Иван перебирается к следующей дыре. Я молча выползаю наружу к только что придуманному себе занятию. Только бы не видеть стылых стен. Капитан Золото думает, что я держусь лучше других. Ему легко думать: большую часть времени он проводит в теплом герметичном бункере. Его мысли не выстуживает графиком «сутки через сутки с двенадцатичасовой подвахтой и хозяйственными нарядами». Он покидает бункер один раз в день для выборочной проверки постов. На самом деле мой статус позволяет мне казаться более активным, чем есть на самом деле. Я могу придумывать себе занятия.
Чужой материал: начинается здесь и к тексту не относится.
(** X14: a [recv] on a buffer on which senders wait (so the buffer is
    full) returns the oldest value and lets in the value of the sender that
    has waited longest, at the back; that sender is taken from the queue
    and its [send], when it goes on, returns [success]. *)
Theorem buffered_recv_admits_sender (tl tl' : thread_locals) (id : nat) (r : T)
    (block : bool) (c : buffered_channel_context T) (front : nat)
    (rest : list nat) :
  reachable T c -> closed_flag T c = false ->
  parked_send T c = front :: rest ->
  exists v b f c' c'',
    buf T c = v :: b /\ send_frames T c !! front = Some f
    /\ recv T tl id r block c
       = Some (ret success v [ev_lock; ev_unlock; ev_yield (yield tl)], c')
    /\ buf T c' = b ++ [val f] /\ parked_send T c' = rest
    /\ send_after_park T tl' front c'
       = Some (ret success (val f) [ev_lock; ev_unlock; ev_yield (yield tl')], c'')
    /\ buf T c'' = b ++ [val f] /\ parked_send T c'' = rest.
Proof.
  intros Hr Hcl Hps.
  destruct (buffered_reachable_inv T c Hr) as [(Hns & Hnr & Hws & Hwr) (Hcap & Hlen & Hf & He)].
  destruct (buffered_reachable_facts c Hr) as (Hsok & _ & _).
  assert (Hfull : full T c = true).
  { destruct (full T c) eqn:E; [reflexivity |]. rewrite (Hf eq_refl) in Hps. discriminate. }
  unfold full in Hfull. apply Nat.eqb_eq in Hfull.
  destruct (buf T c) as [| v b] eqn:Hb; [simpl in Hfull; lia |].
  assert (Hpr : parked_recv T c = []).
  { apply He. unfold empty. rewrite Hb. reflexivity. }
  destruct (waiting_not_failed T _ front Hsok) as (f & Hfr & Hnf & Hwc).
  { apply Hws. rewrite Hps. left. }
  exists v, b, f. eexists _, _. split; [reflexivity |]. split; [exact Hfr |].
  unfold recv. rewrite Hcl, Hb. unfold wake_send, call_send_entry, push_back, full.
  proj_ctx. rewrite Hcl, Hps. simpl in Hfull.
  destruct (Nat.eqb_spec (length b) (cap T c)) as [E | _]; [lia |].
  cbn [negb]. rewrite Hfr. cbn [mbind option_bind]. 
  destruct (Nat.eqb_spec (length b) (cap T c)) as [E | _]; [lia |].
  rewrite (unpark_waits _ Hwc). cbn [mbind option_bind]. proj_ctx.
  split; [reflexivity |]. split; [reflexivity |]. split; [reflexivity |].
  unfold send_after_park. proj_ctx. rewrite lookup_insert_eq. cbn [mbind option_bind].
  cbn [failed val]. rewrite Hnf. unfold wake_recv. proj_ctx. rewrite Hcl, Hpr.
  cbn [negb mbind option_bind]. split; [reflexivity |]. split; reflexivity.
Qed.

(** X15: a [send] on a buffer on which receivers wait (so the buffer is
    empty) hands its value to the receiver that has waited longest: the
    value passes through the buffer, which is empty again after the call,
    and that receiver's [recv], when it goes on, returns [success] with the
    value sent. *)
Theorem buffered_send_serves_receiver (tl tl' : thread_locals) (id : nat) (s : T)
    (block : bool) (c : buffered_channel_context T) (front : nat)
    (rest : list nat) :
  reachable T c -> closed_flag T c = false ->
  parked_recv T c = front :: rest ->
  exists c' c'',
    buf T c = []
    /\ send_ T tl id s block c
       = Some (ret success s [ev_lock; ev_unlock; ev_yield (yield tl)], c')
    /\ buf T c' = [] /\ parked_recv T c' = rest
    /\ recv_after_park T tl' front c'
       = Some (ret success s [ev_lock; ev_unlock; ev_yield (yield tl')], c'')
    /\ buf T c'' = [] /\ parked_recv T c'' = rest.
Proof.
  intros Hr Hcl Hpr.
  destruct (buffered_reachable_inv T c Hr) as [(Hns & Hnr & Hws & Hwr) (Hcap & Hlen & Hf & He)].
  destruct (buffered_reachable_facts c Hr) as (_ & Hrok & _).
  assert (Hb : buf T c = []).
  { destruct (buf T c) as [| v b] eqn:Hb; [reflexivity |].
    assert (E : empty T c = false) by (unfold empty; rewrite Hb; reflexivity).
    rewrite (He E) in Hpr. discriminate. }
  assert (Hps : parked_send T c = []).
  { apply Hf. unfold full. rewrite Hb. apply Nat.eqb_neq. simpl. lia. }
  destruct (waiting_not_failed T _ front Hrok) as (f & Hfr & Hnf & Hwc).
  { apply Hwr. rewrite Hpr. left. }
  eexists _, _. split; [exact Hb |].
  unfold send_, push_back, full. rewrite Hcl, Hb.
  destruct (Nat.eqb_spec (length (@nil T)) (cap T c)) as [E | _]; [simpl in E; lia |].
  unfold wake_recv, call_recv_entry, empty. proj_ctx. rewrite Hcl, Hpr.
  cbn [app length Nat.eqb negb]. rewrite Hfr. cbn [mbind option_bind].
  rewrite (unpark_waits _ Hwc). cbn [mbind option_bind]. proj_ctx.
  split; [reflexivity |]. split; [reflexivity |]. split; [reflexivity |].
  unfold recv_after_park. proj_ctx. rewrite lookup_insert_eq. cbn [mbind option_bind].
  cbn [failed val]. rewrite Hnf. unfold wake_send. proj_ctx. rewrite Hcl, Hps.
  cbn [negb mbind option_bind]. split; [reflexivity |]. split; reflexivity.
Qed.

End Chan.

Lemma buffered_closed_is_quiet_witness :
  close nat Channels.closed_with_value = Some Channels.closed_with_value
  /\ send_ nat Channels.in_coroutine_7 2 8 true Channels.closed_with_value
     = Some (ret Channel.closed 8 [ev_lock; ev_unlock], Channels.closed_with_value).
Proof.
  destruct (buffered_closed_is_quiet nat Channels.closed_with_value
              Channels.closed_with_value_reachable eq_refl)
    as (_ & _ & Hc & Hs & _).
  split; [exact Hc | apply Hs].
Defined.

(** constructed with size 0, after one [try_send] *)
Lemma buffered_capacity_fixed_witness :
  capacity nat (MkContext nat false [5] 1 [] [] ∅ ∅) = 1
  /\ full nat (MkContext nat false [5] 1 [] [] ∅ ∅) = true.
Proof.
  destruct (buffered_capacity_fixed nat 0 (fun _ => True)
              (MkContext nat false [5] 1 [] [] ∅ ∅)) as (H1 & _ & _ & H2).
  - apply (steps_step nat _ _ (c_send nat Channels.in_coroutine_7 0 5 false)
             (construct nat 0)).
    + apply steps_refl.
    + exact I.
    + split; [intros H; discriminate | eexists; reflexivity].
  - split; [exact H1 | apply H2; reflexivity].
Defined.

Lemma buffered_fifo_witness :
  send_all nat Channels.in_coroutine_7 [1; 2; 3] (construct nat 3)
  = Some ([success; success; success], MkContext nat false [1; 2; 3] 3 [] [] ∅ ∅)
  /\ recv_n nat Threadpool.raw_thread 3 0 (MkContext nat false [1; 2; 3] 3 [] [] ∅ ∅)
     = Some ([(success, 1); (success, 2); (success, 3)], construct nat 3).
Proof.
  apply (buffered_fifo nat Channels.in_coroutine_7 Threadpool.raw_thread
           [1; 2; 3] 0 (construct nat 3));
    [reflexivity | reflexivity | reflexivity | simpl; lia].
Defined.

Lemma buffered_recv_admits_sender_witness :
  exists c' c'',
    recv nat Threadpool.raw_thread 2 0 true Channels.full_one_sender
    = Some (ret success 5 [ev_lock; ev_unlock; ev_yield None], c')
    /\ buf nat c' = [6]
    /\ send_after_park nat Channels.in_coroutine_7 1 c'
       = Some (ret success 6 [ev_lock; ev_unlock; ev_yield (Some 7)], c'').
Proof.
  destruct (buffered_recv_admits_sender nat Threadpool.raw_thread
              Channels.in_coroutine_7 2 0 true Channels.full_one_sender 1 []
              Channels.full_one_sender_reachable eq_refl eq_refl)
    as (v & b & f & c' & c'' & Hb & Hf & Hrecv & Hbuf & _ & Hsend & _).
  injection Hb as <- <-. injection Hf as <-.
  exists c', c''. split; [exact Hrecv |]. split; [exact Hbuf | exact Hsend].
Defined.

(** a channel of capacity 2 on which call 1 waits in [recv] *)
Definition one_receiver : buffered_channel_context nat :=
  MkContext nat false [] 2 [] [1]
    ∅ (<[1 := park_frame Channels.in_coroutine_7 0]> ∅).

Lemma one_receiver_reachable : reachable nat one_receiver.
Proof.
  apply (reach_step nat (c_recv nat Channels.in_coroutine_7 1 0 true) (construct nat 2)).
  - apply reach_construct.
  - split; [intros _; reflexivity | eexists; reflexivity].
Defined.
Lemma scan_quoteChars (s : string) (text rest : string) (index : nat) (depth : Z)
  (start : Z) :
  scanObject text (quoteChars s ++ rest) index depth true false start
  = scanObject text rest (String.length (quoteChars s) + index) depth true false start.
Proof.
  revert index. induction s as [|c s IH]; intros index; [reflexivity|].
  cbn [quoteChars]. rewrite append_assoc, scan_quoteChar, IH, length_append.
  f_equal. lia.
Qed.

Lemma scan_quote (s : string) (text rest : string) (index : nat) (depth : Z)
  (start : Z) :
  scanObject text (quote s ++ rest) index depth false false start
  = scanObject text rest (String.length (quote s) + index) depth false false start.
Proof.
  rewrite quote_append. unfold quote.
  cbn [scanObject]. change (Ascii.eqb dquote backslash) with false.
  rewrite Ascii.eqb_refl. cbv iota. cbn [negb].
  rewrite scan_quoteChars.
  cbn [scanObject]. change (Ascii.eqb dquote backslash) with false.
  rewrite Ascii.eqb_refl. cbv iota. cbn [negb].
  f_equal. cbn [String.length]. rewrite length_append. simpl. lia.
Qed.

Lemma digit_not_special (c : ascii) : isDigit c = true -> isScanSpecial c = false.
Proof. destruct c as [[] [] [] [] [] [] [] []]; intros H; try discriminate H; reflexivity. Qed.

Lemma digitString_noneSpecial (s : string) :
  digitString s = true -> noneSpecial s = true.
Proof.
  induction s as [|c s IH]; [reflexivity|]. cbn [digitString noneSpecial].
  intros H. apply andb_prop in H as [Hc Hs].
  now rewrite (digit_not_special c Hc), (IH Hs).
Qed.

Lemma numberToString_noneSpecial (n : number) :
  plainNumber n -> noneSpecial (numberToString n) = true.
Proof.
  intros Hplain. destruct (Z.eq_dec (mant n) 0) as [Hz|Hnz].
  - unfold numberToString. now rewrite Hz.
  - rewrite (plainNumber_text _ Hplain Hnz).
    pose proof (digitString_noneSpecial _ (digitString_digits (Z.abs_N (mant n)))).
    destruct (mant n <? 0)%Z; [cbn [append noneSpecial]; simpl negb|]; assumption.
Qed.

Lemma scan_elements (l : list value) :
  Forall scannedOver l -> Forall plain l ->
  forall text rest index depth start,
    (0 < depth)%Z ->
    scanObject text (join "," (map elementText l) ++ rest) index depth false false start
    = scanObject text rest (String.length (join "," (map elementText l)) + index)
        depth false false start.
Proof.
  induction 1 as [|x r Hx Hr IH]; intros Hplain text rest index depth start Hdepth;
    [reflexivity|].
  inversion Hplain as [|? ? Hpx Hpr]; subst.
  destruct (plain_serialize x Hpx) as [t Ht].
  destruct r as [|y r].
  - cbn [map join]. rewrite (plain_elementText _ _ Ht).
    apply (Hx Hpx t Ht); assumption.
  - cbn [map] in *. rewrite join_cons2, (plain_elementText _ _ Ht), !append_assoc.
    rewrite (Hx Hpx t Ht) by assumption.
    cbn [append]. rewrite scan_char by reflexivity.
    rewrite (IH Hpr) by assumption.
    f_equal. rewrite !length_append. simpl. lia.
Qed.

Lemma scan_members (ps : list (string * value)) :
  Forall (fun kv => scannedOver (snd kv)) ps ->
  Forall (fun kv => plain (snd kv)) ps ->
  forall text rest index depth start,
    (0 < depth)%Z ->
    scanObject text (join "," (map memberText ps) ++ rest) index depth false false start
    = scanObject text rest (String.length (join "," (map memberText ps)) + index)
        depth false false start.
Proof.
  induction 1 as [|[k x] r Hx Hr IH]; intros Hplain text rest index depth start Hdepth;
    [reflexivity|].
  inversion Hplain as [|? ? Hpx Hpr]; subst. cbn [snd] in Hx, Hpx.
  destruct (plain_serialize x Hpx) as [t Ht].
  assert (Hmember : memberText (k, x) = quote k ++ ":" ++ t).
  { unfold memberText. cbn [fst snd]. now rewrite (plain_elementText _ _ Ht). }
  assert (Hone : forall rest index,
    scanObject text (memberText (k, x) ++ rest) index depth false false start
    = scanObject text rest (String.length (memberText (k, x)) + index)
        depth false false start).
  { intros rest0 index0. rewrite Hmember, !append_assoc, scan_quote.
    cbn [append]. rewrite scan_char by reflexivity.
    rewrite (Hx Hpx t Ht) by assumption.
    f_equal. rewrite !length_append. simpl. lia. }
  destruct r as [|kv r].
  - cbn [map join]. apply Hone.
  - cbn [map] in *. rewrite join_cons2, !append_assoc, Hone.
    cbn [append]. rewrite scan_char by reflexivity.
    rewrite (IH Hpr) by assumption.
    f_equal. rewrite !length_append. simpl. lia.
Qed.

Lemma scan_serialize : forall v, scannedOver v.
Proof.
  induction v as [| |b|n|s|l IH|ps IH] using value_nested_ind;
    intros Hplain t Ht text rest index depth start Hdepth.
  - discriminate.
  - injection Ht as <-. now apply scan_noneSpecial.
  - destruct b; injection Ht as <-; now apply scan_noneSpecial.
  - injection Ht as <-. inversion Hplain as [| |? Hn| | |]; subst.
    now apply scan_noneSpecial, numberToString_noneSpecial.
  - injection Ht as <-. apply scan_quote.
  - change (Some ("[" ++ join "," (map elementText l) ++ "]") = Some t) in Ht.
    injection Ht as <-. inversion Hplain as [| | | |? Hl|]; subst.
    cbn [append]. rewrite ?append_assoc. rewrite scan_char by reflexivity.
    rewrite (scan_elements l IH Hl) by assumption.
    cbn [append]. rewrite scan_char by reflexivity.
    f_equal. cbn [String.length]. rewrite length_append. simpl. lia.
  - change (Some ("{" ++ join "," (flat_map memberTexts ps) ++ "}") = Some t) in Ht.
    injection Ht as <-. inversion Hplain as [| | | | |? Ho Hps]; subst.
    rewrite (flat_map_memberTexts ps Hps).
    cbn [append]. rewrite ?append_assoc. cbn [scanObject].
    change (Ascii.eqb "{" backslash) with false.
    change (Ascii.eqb "{" dquote) with false. rewrite Ascii.eqb_refl. cbv iota.
    destruct (Z.eqb_spec depth 0) as [|_]; [lia|].
    rewrite (scan_members ps IH Hps) by lia.
    cbn [append scanObject].
    change (Ascii.eqb "}" backslash) with false.
    change (Ascii.eqb "}" dquote) with false.
    change (Ascii.eqb "}" "{") with false. rewrite Ascii.eqb_refl. cbv iota.
    replace (depth + 1 - 1)%Z with depth by lia.
    destruct (Z.eqb_spec depth 0) as [|_]; [lia|]. cbn [andb].
    f_equal. cbn [String.length]. rewrite length_append. simpl. lia.
Qed.

(** ** The observation block (C6) *)

Lemma substring_all (t r : string) :
  substring 0 (String.length t) (t ++ r) = t.
Proof. induction t as [|c t IH]; simpl; [now destruct r | now rewrite IH]. Qed.

Lemma substring_after (p t r : string) :
  substring (String.length p) (String.length t) (p ++ t ++ r) = t.
Proof. induction p as [|c p IH]; simpl; [apply substring_all | exact IH]. Qed.

(** After a prefix without braces, quotes or backslashes, the scan finds the
    text of a plain object, whole. *)
Lemma extractFirstJsonObject_serialize (prefix : string) (ps : list (string * value))
  (t : string) :
  noneSpecial prefix = true ->
  plain (JObj ps) -> serialize (JObj ps) = Some t ->
  extractFirstJsonObject (prefix ++ t) = Some t.
Proof.
  intros Hprefix Hplain Ht.
  change (Some ("{" ++ join "," (flat_map memberTexts ps) ++ "}") = Some t) in Ht.
  injection Ht as <-. inversion Hplain as [| | | | |? Ho Hps]; subst.
  rewrite (flat_map_memberTexts ps Hps).
  set (body := join "," (map memberText ps)).
  unfold extractFirstJsonObject.
  set (text := prefix ++ String "{" (body ++ "}")) at 1.
  rewrite (scan_noneSpecial prefix Hprefix).
  cbn [append scanObject].
  change (Ascii.eqb "{" backslash) with false.
  change (Ascii.eqb "{" dquote) with false. rewrite Ascii.eqb_refl. cbv iota.
  cbn [Z.eqb Z.add].
  assert (Hvalues : Forall (fun kv => scannedOver (snd kv)) ps).
  { apply Forall_forall. intros kv _. apply scan_serialize. }
  unfold body at 1. rewrite (scan_members ps Hvalues Hps) by lia. fold body.
  cbn [scanObject].
  change (Ascii.eqb "}" backslash) with false.
  change (Ascii.eqb "}" dquote) with false.
  change (Ascii.eqb "}" "{") with false. rewrite Ascii.eqb_refl. cbv iota.
  replace ((1 - 1 =? 0)%Z && negb (Z.of_nat (String.length prefix + 0) =? -1)%Z)
    with true
    by (symmetry; apply andb_true_intro; split;
        [reflexivity | apply negb_true_iff, Z.eqb_neq; lia]).
  f_equal. rewrite Nat2Z.id, Nat.add_0_r.
  replace (S (String.length body + S (String.length prefix)) - String.length prefix)
    with (String.length (String "{" (body ++ "}")))
    by (cbn [String.length]; rewrite length_append;
        change (String.length "}") with 1; lia).
  unfold text. rewrite <- (append_nil_r (String "{" (body ++ "}"))) at 2.
  apply substring_after.
Qed.
Definition spec_score (ks hs : list Coordinate) : Z :=
  fold_right (fun house sum => spec_nearest hs house + sum) 0 ks.

Lemma min_fold_int (hs : list Coordinate) (house : Coordinate) (a : Z) :
  fold_left (fun m hospital => num_min m (Int (distance_to house hospital))) hs (Int a)
  = Int (fold_right (fun h' m => Z.min (distance_to house h') m) a hs).
Proof.
  revert a; induction hs as [|h hs IH]; intros a; cbn [fold_left fold_right];
    [reflexivity|].
  unfold num_min at 2; cbn [num_lt].
  destruct (Z.ltb_spec (distance_to house h) a); rewrite IH; f_equal.
  - clear IH; revert a H; induction hs as [|h' hs IH]; intros a H; cbn [fold_right];
      [lia|].
    rewrite !Z.min_assoc, (Z.min_comm (distance_to house h)), <- !Z.min_assoc.
    f_equal; now apply IH.
  - clear IH; revert a H; induction hs as [|h' hs IH]; intros a H; cbn [fold_right];
      [lia|].
    rewrite !Z.min_assoc, (Z.min_comm (distance_to house h)), <- !Z.min_assoc.
    f_equal; now apply IH.
Qed.

Lemma min_distance_spec (hs : list Coordinate) (house : Coordinate) :
  hs <> [] -> min_distance hs house = Int (spec_nearest hs house).
Proof.
  destruct hs as [|h hs]; [congruence|intros _].
  unfold min_distance, spec_nearest; cbn [fold_left].
  unfold num_min at 2; cbn [num_lt]; apply min_fold_int.
Qed.

Lemma total_distance_spec (ks hs : list Coordinate) :
  hs <> [] -> total_distance ks hs = Int (spec_score ks hs).
Proof.
  intros Hn; unfold total_distance.
  enough (G : forall a,
             fold_left (fun total house => num_add total (min_distance hs house))
               ks (Int a) = Int (a + spec_score ks hs))
    by (rewrite G; f_equal; lia).
  induction ks as [|k ks IH]; intros a; cbn [fold_left spec_score fold_right].
  - f_equal; lia.
  - rewrite (min_distance_spec hs k Hn); cbn [num_add]; rewrite IH.
    f_equal; unfold spec_score; lia.
Qed.

Lemma spec_nearest_least (hs : list Coordinate) (house h : Coordinate) :
  In h hs -> spec_nearest hs house <= distance_to house h.
Proof.
  destruct hs as [|h0 hs]; [intros []|]; unfold spec_nearest.
  revert h0; induction hs as [|h1 hs IH]; intros h0 H; cbn [fold_right].
  - destruct H as [<-|[]]; lia.
  - destruct H as [<-|[<-|H]].
    + specialize (IH h0 (or_introl eq_refl)); lia.
    + lia.
    + specialize (IH h0 (or_intror H)); lia.
Qed.

Lemma spec_nearest_attained (hs : list Coordinate) (house : Coordinate) :
  hs <> [] -> exists h, In h hs /\ spec_nearest hs house = distance_to house h.
Proof.
  destruct hs as [|h0 hs]; [congruence|intros _]; unfold spec_nearest.
  induction hs as [|h1 hs IH]; cbn [fold_right].
  - exists h0; split; [now left|reflexivity].
  - destruct IH as (h & H & E).
    destruct (Z.min_spec (distance_to house h1)
                (fold_right (fun h' m => Z.min (distance_to house h') m)
                   (distance_to house h0) hs)) as [[_ ->]|[_ ->]].
    + exists h1; split; [right; now left|reflexivity].
    + exists h; split; [|assumption].
      destruct H as [<-|H]; [now left|right; now right].
Qed.

Lemma same_object (l : list Coordinate) (a b : Coordinate) :
  NoDup (map oid l) -> In a l -> In b l -> oid a = oid b -> a = b.
Proof.
  induction l as [|c l IH]; intros N Ha Hb E; [destruct Ha|].
  cbn [map] in N; inversion N as [|? ? Nc N']; subst.
  destruct Ha as [<-|Ha], Hb as [<-|Hb]; auto.
  - exfalso; apply Nc; rewrite E; now apply in_map.
  - exfalso; apply Nc; rewrite <- E; now apply in_map.
Qed.

Lemma proper_move_step (old new : Coordinate) :
  proper_move (old, new) ->
  (x new, y new) <> (x old, y old)
  /\ Z.abs (x new - x old) <= 1 /\ Z.abs (y new - y old) <= 1
  /\ (Z.abs (x new - x old) = 1 \/ Z.abs (y new - y old) = 1).
Proof.
  unfold proper_move; cbn [fst snd]; intros (Hx & Hy & N).
  split; [intros E; injection E as Ex Ey; lia|lia].
Qed.

(** * The claims *)

Section Claims.

Variable order : list Coordinate -> list Coordinate.
Hypothesis order_perm : forall l, Permutation (order l) l.

(** C1.  In every reachable model (after [initialize_random_positions],
    after any number of calls of [optimize_distribution], and after
    each relocation the optimiser commits on the way)
    [MIN_HOSPITAL_DISTANCE] is 3 and any two distinct hospitals are at
    Manhattan distance at least 3. *)
Theorem hospitals_stay_apart (s : HospitalDistribution) (h1 h2 : Coordinate) :
  reachable order s ->
  In h1 (hospitals s) -> In h2 (hospitals s) -> h1 <> h2 ->
  MIN_HOSPITAL_DISTANCE s = 3 /\ 3 <= distance_to h1 h2.
Proof.
  intros R H1 H2 N.
  destruct (reachable_Inv order order_perm s R) as [HI _].
  split; [now apply inv_min|].
  apply (inv_spaced s HI); auto.
  intros E; apply N, (same_object (hospitals s)); auto using inv_nodup.
Qed.

(** C2.  A call of [optimize_distribution] on a reachable model that
    returns leaves a score less than or equal to the score before. *)
Theorem score_never_increases (s s' : HospitalDistribution) (fuel : nat)
        (log : list (Coordinate * Coordinate)) :
  reachable order s ->
  optimize_distribution order fuel s = Ret (s', log) ->
  num_le (_calculate_score s') (_calculate_score s) = true.
Proof.
  intros R E.
  destruct (reachable_Inv order order_perm s R) as [HI _].
  now destruct (optimize_spec order order_perm s s' fuel log HI E).
Qed.

(** C4.  In a reachable model [hospitals] and [houses] have as many
    members as [num_hospitals] and [num_houses] ask for (exactly that
    many when the number is not negative, as the entry form requires;
    none otherwise); a call of the optimiser changes neither number,
    nor [houses], nor which cells of the grid hold a house. *)
Theorem counts_conserved (s : HospitalDistribution) :
  reachable order s ->
  (0 <= num_hospitals s ->
   Z.of_nat (length (hospitals s)) = num_hospitals s)
  /\ (0 <= num_houses s ->
      Z.of_nat (length (houses s)) = num_houses s)
  /\ Z.of_nat (length (hospitals s)) = Z.max 0 (num_hospitals s)
  /\ Z.of_nat (length (houses s)) = Z.max 0 (num_houses s)
  /\ forall fuel s' log,
      optimize_distribution order fuel s = Ret (s', log) ->
      length (hospitals s') = length (hospitals s)
      /\ houses s' = houses s
      /\ num_hospitals s' = num_hospitals s /\ num_houses s' = num_houses s
      /\ forall i j, inside (rows s) (cols s) i j ->
           (cell (grid s') i j = Some 1 <-> cell (grid s) i j = Some 1).
Proof.
  intros R.
  destruct (reachable_Inv order order_perm s R) as [HI [Ch Ck]].
  do 4 (split; [lia|]).
  intros fuel s' log E.
  destruct (optimize_spec order order_perm s s' fuel log HI E) as [_ Ev _ _ _ _].
  destruct Ev; auto.
Qed.

(** C5.  A call of [optimize_distribution] on a reachable model
    returns: with [n] the score before the call (a non-negative
    integer as soon as there is a hospital), [n + 1] sweeps are
    enough, and any larger allowance gives the same result, a model in
    which no hospital has an improving candidate.  Each sweep returns
    too; a sweep that sets [improved] has strictly lowered the score
    and one that does not has committed no move. *)
Theorem optimize_terminates (s : HospitalDistribution) :
  reachable order s ->
  (hospitals s <> [] -> exists n, _calculate_score s = Int n /\ 0 <= n)
  /\ (exists s' log,
        (forall fuel, (weight (_calculate_score s) < fuel)%nat ->
                      optimize_distribution order fuel s = Ret (s', log))
        /\ converged s')
  /\ (forall b log,
        exists f', sweep order (mkFrame s (_calculate_score s) true b log) = Ret f'
          /\ best_score f' = _calculate_score (self f')
          /\ (improved f' = true ->
              num_lt (best_score f') (_calculate_score s) = true)
          /\ (improved f' = false -> relocations f' = log)).
Proof.
  intros R.
  destruct (reachable_Inv order order_perm s R) as [HI _].
  split; [apply score_int|split].
  - destruct (optimize_returns order order_perm s
                (S (weight (_calculate_score s))) HI) as (s' & log & E & Post);
      [lia|].
    exists s', log; split; [|now destruct Post].
    intros fuel Hf; apply (optimize_more order s s' _ fuel log E); lia.
  - intros b log.
    destruct (sweep_spec order order_perm
                (mkFrame s (_calculate_score s) true b log) HI)
      as (f' & E & [_ _ (ms & Hm & Quiet & Busy & Sc)]); model_simpl.
    exists f'; split; [exact E|].
    destruct (Sc eq_refl) as (Hb & Lt & _); split; [assumption|].
    destruct ms as [|m ms].
    + destruct (Quiet eq_refl) as (_ & Hi & _); rewrite Hi, Hm, app_nil_r.
      split; [discriminate|reflexivity].
    + rewrite (Busy ltac:(discriminate)); split; [intros _|discriminate].
      apply Lt; discriminate.
Qed.

(** C6.  When a call of [optimize_distribution] on a reachable model
    has committed no relocation, a further call (given at least one
    sweep) commits none either and leaves the grid, the members of
    [hospitals], [houses] and the score as they are. *)
Theorem converged_call_is_noop (s s' : HospitalDistribution) (fuel fuel' : nat) :
  reachable order s ->
  optimize_distribution order fuel s = Ret (s', []) ->
  (0 < fuel')%nat ->
  exists s'',
    optimize_distribution order fuel' s' = Ret (s'', [])
    /\ grid s'' = grid s'
    /\ Permutation (hospitals s') (hospitals s'')
    /\ houses s'' = houses s'
    /\ _calculate_score s'' = _calculate_score s'.
Proof.
  intros R E Hf.
  destruct (reachable_Inv order order_perm s R) as [HI _].
  destruct (optimize_spec order order_perm s s' fuel [] HI E) as [HI' _ _ Cv _ _].
  destruct (optimize_converged order order_perm s' fuel' HI' Cv Hf)
    as (s'' & E' & [_ Ev _ _ _ Q]).
  destruct (Q eq_refl) as [Hg P].
  exists s''; repeat split; auto; [apply Ev|].
  unfold _calculate_score; rewrite (ev_houses _ _ Ev).
  apply total_distance_perm; now apply Permutation_sym.
Qed.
Двигаюсь и произвожу кучу ненужных действий, чтобы не съехать с катушек от ненавистного красного света и бесконечного кружения полосатого мячика над головой. Зверь рычит и рвет меня когтями, требуя выпустить его на свободу. Нельзя туда, дружок. Без меня пропадешь. Свобода тут– синоним смерти.
Свет от быстро поднимающегося солнца заставляет кончик ствола сиять. Пламегаситель сделан из ртути. Карабины играют серебряным светом. А потом мертвый пейзаж начинает куриться пылью и испарениями метана. Резко усиливаются помехи. И без того рыхлый грунт становится непроходимым. Каждое приземление после балетного прыжка – шаг в неизвестность. То и дело какой-нибудь валун не выдерживает теплового напряжения и рассыпается ледяными осколками. Или, плавно качнувшись, оседает и исчезает в снежной трещине. Только пыль выстреливает из образовавшейся каверны и долго висит над головой мутной серой кляксой. Из-за этих чудес кажется, будто вокруг тебя падают снаряды. Огонь по площадям.
Этот процесс перемалывания поверхности на Амальтее идет миллионы лет. И будет идти еще миллионы лет после нас. Рыхлые камни, скрепленные льдом и серой, на солнце рассыпаются в щебень. Обнажают глубокие провалы. Провалы расширяются, рождая новые скалы. Скалы тоже рушатся ко всем чертям, давая основу булыжникам. Ночью лед вновь скрепляет поверхность из желто-красной породы в кажущийся незыблемым монолит. А потом под воздействием приливных сил Юпитера отдельные плато выскакивают наверх. И процесс образования скал и дробления их в пыль начинается снова. Бесконечное строительство. Через несколько лет место, где я сейчас нахожусь, будет выглядеть совсем по-другому. Только солнечный свет будет все так же отражаться от красных граней, слепя глаза.
Предыдущий отряд потерял троих во время дневных переходов. Мы меняем тактику. Теперь передвигаемся исключительно ночью. Перемещения днем, да еще поодиночке, не рекомендуются. Но я проявляю инициативу. Зверь хитрый – днем на поверхности можно согреться. Несмотря на пыльное марево, скафандр даже включает теплообменники, сбрасывая излишки тепла. Страх быть замурованным заживо в ледяных глубинах ничто перед животной тягой к теплу. На солнечной стороне я ненадолго оживаю.
В глазах у бойцов сводного отряда, которых мы сменили, застыло тупое равнодушие. Они брели по коридору транспорта, словно призраки, и никакие дежурные окрики таких же опустошенных сержантов были не в силах заставить их прекратить волочить ноги. Сейчас я понимаю: они просто наслаждались непривычной тяжестью своих тел, словно вернулись с того света. Трехмесячная вахта в этом аду убивает не хуже зенитного огня. Разве что внутренности из разорванного скафандра не разбрасывает.